What is being asked :: Every line in the data below that has the word "gmap" should be returned.

Information shown ::
(* ===== verification/Spl.v ===== *)
(** Interrupt levels and spinlocks (kern/thread/spl.c, kern/thread/spinlock.c)

    Several processors run the code of spinlock.c at the grain of single
    accesses to the lock word: the load-linked and the store-conditional of
    the test-and-set are two steps.  The interrupt level is a property of the
    thread that a processor runs, the lock of the processor, and a context
    switch changes the thread under the lock of the run queue. *)
From S2P Require Import Prelude.

(** ** State *)
Definition IPL_NONE : Z := 0.
Definition IPL_HIGH : Z := 1.
Definition CST_IEc : Z := 1.

(** The fields of [struct thread] that hold the interrupt state. *)
Record thread := Thread { t_curspl : Z; t_iplhigh_count : Z }.
Record spinlock := Spinlock { lk_lock : Z; lk_holder : option nat }.
(** Where a processor is in spinlock.c: in none of its functions, in the loop
    of [spinlock_acquire] before the test, before the test-and-set, between its
    two instructions (with the value loaded, and whether the link still
    stands), behind the loop; in [spinlock_release] before the lock word is
    cleared, and before the [spllower]. *)
Inductive pc :=
  | Out
  | Spin (l : Z)
  | Test (l : Z)
  | Linked (l x : Z) (link : bool)
  | Taken (l : Z)
  | Freeing (l : Z)
  | Lowering.
#[export] Instance pc_eq_dec : EqDecision pc.
Proof. solve_decision. Defined.

(** A processor: its thread, its status register, its position. *)
Record cpu := Cpu { c_curthread : Z; status : Z; at_pc : pc }.
Record kst := Kst {
  threads : gmap Z thread;
  cpus : gmap nat cpu;
  locks : gmap Z spinlock;
  suspended : gset Z;
}.

Definition get_cpu (c : nat) : M kst cpu :=
  s ← mget; match cpus s !! c with Some x => mret x | None => mstop BadAccess end.
Definition put_cpu (c : nat) (x : cpu) : M kst unit :=
  mmodify (fun s => Kst (threads s) (<[c := x]> (cpus s)) (locks s) (suspended s)).
Definition get_thread (t : Z) : M kst thread :=
  s ← mget; match threads s !! t with Some x => mret x | None => mstop BadAccess end.
Definition put_thread (t : Z) (x : thread) : M kst unit :=
  mmodify (fun s => Kst (<[t := x]> (threads s)) (cpus s) (locks s) (suspended s)).
Definition get_lock (l : Z) : M kst spinlock :=
  s ← mget; match locks s !! l with Some x => mret x | None => mstop BadAccess end.
Definition put_lock (l : Z) (x : spinlock) : M kst unit :=
  mmodify (fun s => Kst (threads s) (cpus s) (<[l := x]> (locks s)) (suspended s)).
Definition goto (c : nat) (p : pc) : M kst unit :=
  x ← get_cpu c; put_cpu c (Cpu (c_curthread x) (status x) p).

Response to this task ::
  threads : gmap Z thread;
  cpus : gmap nat cpu;
  locks : gmap Z spinlock;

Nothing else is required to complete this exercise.